Combo scanner cuts radiation dose by half

Combining positron emission tomography and magnetic resonance scans, medical researchers from Norway created a cancer scanner that uses half the amount of radiation typically used for such procedures.

Four researchers, led by Erlend Bolle, who studies particle physics in the Department of Physics at the University of Oslo, accomplished the feat by first creating a PET machine small enough to fit inside an MR machine, according to an article published this month in the school's research magazine, Apollon. That allowed for both kinds of scans to run simultaneously on one patient.

The combo scanner has double the sensitivity of conventional PET scanners, meaning that patients don't have to be centrally positioned to produce a quality image. "In practice," Bolle said, according to the magazine, "we can take the pictures twice as fast, or only use half of the radioactive dose in order to get the same image quality as previously."

Currently, the scanner has been built for animals, but Bolle said it "easily" could be rebuilt to be used by hospitals.

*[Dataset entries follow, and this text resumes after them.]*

(** * feedfetch: the revalidating feed cache

    A shallow embedding of [src/feedfetch.py] (class [FeedCache]) and the
    properties of its [fetch] algorithm.

    - Python's [datetime] values are integers counting microseconds;
      [timedelta(seconds=s)] is [s * 1000000].  The range limits of
      Python's datetime (years 1..9999) are not modelled.
    - Python strings are [string]s; header values and entity tags are
      taken to be Latin-1 text, where the only code points matched by the
      regular expression class [\d] are the ASCII digits.
    - A [FeedParserDict] is a record of the keys that [fetch] reads with
      [.get]; a key that is absent reads as [None].
    - The shelf files on disk form a finite map from paths to shelves; a
      path outside its domain is a file that does not exist.
    - Everything [fetch] does to the outside world (opening a shelf
      session, calling the parse collaborator) is appended to a trace. *)

From Stdlib Require Import ZArith String Ascii List Bool Lia.
From stdpp Require Import base option gmap strings list fin_maps.

Local Open Scope string_scope.
Local Open Scope list_scope.
Local Open Scope Z_scope.

(** ** Data model *)

Definition datetime := Z.

(** [datetime.timedelta(seconds=s)] *)
Definition timedelta (seconds : Z) : Z := seconds * 1000000.

(** One parsed feed entry; its content is opaque to the cache. *)
Definition entry := string.

(** [feedparser.util.FeedParserDict], restricted to the keys read by
    [FeedCache.fetch].  [bozo] is the truth value of [feed.get('bozo')]. *)
Record FeedParserDict : Type := mkFeedParserDict {
  status : option Z;
  entries : option (list entry);
  bozo : bool;
  bozo_exception : option string;
  headers : option (gmap string string);
  etag : option string;
  modified : option string
}.

(** [FeedCache.Feed]: a parsed feed together with its expire time.  The
    only [Feed] objects that reach the shelf are built after the parsed
    feed was found not to be [None], so the field is not optional. *)
Record Feed : Type := mkFeed {
  feed : FeedParserDict;
  expire_dt : datetime
}.

(** Exceptions that can leave [fetch]. *)
Inductive exn : Type :=
| FetchError (message : string) (statuscode : option Z)
| ParseError (message : string)
| URLError (reason : string)
| AttributeError (message : string)
| TypeError (message : string)
| KeyError (key : string).

Inductive outcome (A : Type) : Type :=
| Ok (a : A)
| Raise (e : exn).
Arguments Ok {A} a.
Arguments Raise {A} e.

(** Whether an exception belongs to the FetchError / ParseError taxonomy. *)
Definition in_taxonomy (e : exn) : bool :=
  match e with
  | FetchError _ _ | ParseError _ => true
  | _ => false
  end.

(** ** The world: shelf files and the trace of effects *)

Inductive shelf_flag : Type := flag_r | flag_c.

Inductive event : Type :=
| EvOpen (path : string) (flag : shelf_flag)
| EvParse (url : string) (etag modified : option string).

Definition is_write_open (ev : event) : bool :=
  match ev with EvOpen _ flag_c => true | _ => false end.

Definition is_open (ev : event) : bool :=
  match ev with EvOpen _ _ => true | _ => false end.

Definition is_parse (ev : event) : bool :=
  match ev with EvParse _ _ _ => true | _ => false end.

Record world : Type := mkWorld {
  fs : gmap string (gmap string Feed);
  trace : list event
}.

(** ** State-and-exception monad *)

Definition M (A : Type) : Type := world → outcome A * world.

Definition ret {A} (a : A) : M A := fun w => (Ok a, w).

Definition bind {A B} (m : M A) (k : A → M B) : M B :=
  fun w =>
    match m w with
    | (Ok a, w') => k a w'
    | (Raise e, w') => (Raise e, w')
    end.

Definition raise {A} (e : exn) : M A := fun w => (Raise e, w).

Definition emit (ev : event) : M unit :=
  fun w => (Ok tt, mkWorld (fs w) (trace w ++ [ev])).

Definition get_fs : M (gmap string (gmap string Feed)) :=
  fun w => (Ok (fs w), w).

Definition put_fs (f : gmap string (gmap string Feed)) : M unit :=
  fun w => (Ok tt, mkWorld f (trace w)).

Declare Scope py_scope.
Delimit Scope py_scope with py.
Notation "x <- m ;; k" := (bind m (fun x => k))
  (at level 100, m at next level, right associativity) : py_scope.
Notation "m ;;; k" := (bind m (fun _ => k))
  (at level 100, right associativity) : py_scope.
Local Open Scope py_scope.

(** ** String helpers *)

(** [s.lstrip(chars)]: drop leading characters that occur in [chars]. *)
Fixpoint lstrip (chars : list ascii) (s : string) : string :=
  match s with
  | EmptyString => EmptyString
  | String c s' =>
      if existsb (Ascii.eqb c) chars then lstrip chars s' else s
  end.

(** Removes [p] from the front of [s], when [s] starts with [p]. *)
Fixpoint strip_prefix (p s : string) : option string :=
  match p, s with
  | EmptyString, _ => Some s
  | String a p', String b s' =>
      if Ascii.eqb a b then strip_prefix p' s' else None
  | String _ _, EmptyString => None
  end.

Definition is_digit (c : ascii) : bool :=
  let n := N_of_ascii c in ((48 <=? n) && (n <=? 57))%N.

(** The longest run of digits at the front of [s] (greedy [\d+] / [\d*]). *)
Fixpoint take_digits (s : string) : string :=
  match s with
  | String c s' => if is_digit c then String c (take_digits s') else EmptyString
  | EmptyString => EmptyString
  end.

(** [re.match('max-age=(\d+)', s)]: group 1 of a match anchored at the
    front of [s]. *)
Definition match_max_age (s : string) : option string :=
  match strip_prefix "max-age=" s with
  | Some rest =>
      match take_digits rest with
      | EmptyString => None
      | ds => Some ds
      end
  | None => None
  end.

(** [re.search('max-age=(\d+)', s)]: group 1 of the leftmost match. *)
Fixpoint search_max_age (s : string) : option string :=
  match match_max_age s with
  | Some ds => Some ds
  | None =>
      match s with
      | EmptyString => None
      | String _ s' => search_max_age s'
      end
  end.

(** [int(ds)] for a string of decimal digits. *)
Fixpoint int_acc (acc : Z) (ds : string) : Z :=
  match ds with
  | EmptyString => acc
  | String c ds' => int_acc (acc * 10 + (Z.of_N (N_of_ascii c) - 48)) ds'
  end.

Definition int (ds : string) : Z := int_acc 0 ds.

(** ["{}".format(x)] for an optional string. *)
Definition format_opt (x : option string) : string :=
  match x with
  | Some s => s
  | None => "None"
  end.

(** Python truthiness of an optional string. *)
Definition truthy (x : option string) : bool :=
  match x with
  | Some (String _ _) => true
  | _ => false
  end.

Definition NOT_MODIFIED : Z := 304.

(** ** FeedCache *)

Module FeedCache.

(** The collaborator [parse(url, etag=..., modified=...)] either raises or
    returns a feed (possibly [None]). *)
Definition parse_t : Type :=
  string → option string → option string → outcome (option FeedParserDict).

Record t : Type := mk {
  path : string;
  min_age : Z;
  parse : parse_t
}.

(** [FeedCache.__get] *)
Definition __get (self : t) (url : string) : M (option Feed) :=
  files <- get_fs ;;
  match files !! path self with
  | Some shelf =>
      emit (EvOpen (path self) flag_r) ;;;
      ret (shelf !! url)
  | None => ret None
  end.

(** [FeedCache.__update]: a session opened with flag ['c'] creates the
    shelf file when it is missing. *)
Definition __update (self : t) (url : string) (f : Feed) : M unit :=
  emit (EvOpen (path self) flag_c) ;;;
  files <- get_fs ;;
  put_fs (<[path self := <[url := f]> (default ∅ (files !! path self))]> files).

(** The validators handed to the collaborator for a stale entry
    (lines 114-116). *)
Definition stale_etag (cached : Feed) : option string :=
  let etag := etag (feed cached) in
  if truthy etag then lstrip ["W"; "/"]%char <$> etag else None.

Definition stale_lastmod (cached : Feed) : option string :=
  modified (feed cached).

(** [self.parse(url, etag=etag, modified=lastmod)] *)
Definition call_parse (self : t) (url : string) (etag lastmod : option string)
  : M (option FeedParserDict) :=
  emit (EvParse url etag lastmod) ;;;
  match parse self url etag lastmod with
  | Ok f => ret f
  | Raise e => raise e
  end.

(** The effective lifetime in seconds (lines 148-153), from the value of
    [headers.get('cache-control')]; [x or ''] is [x] unless [x] is [None]
    or the empty string, when it is the empty string. *)
Definition effective_min_age (self : t) (cache_control : option string) : Z :=
  let cc_header := default "" cache_control in
  match search_max_age cc_header with
  | Some ds => Z.min (int ds) (min_age self)
  | None => min_age self
  end.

Combination scanners have been tested in healthcare before. In a study published in April in the Journal of the American College of Cardiology, researchers from the University of Edinburgh found that PET technology combined with CT technology could help doctors to predict a patient's risk of having a heart attack.

Meanwhile, a study released by market research firm Kalorama Information in March concluded that using MR and ultrasound technology together boosts both patient care and growth for both imaging systems.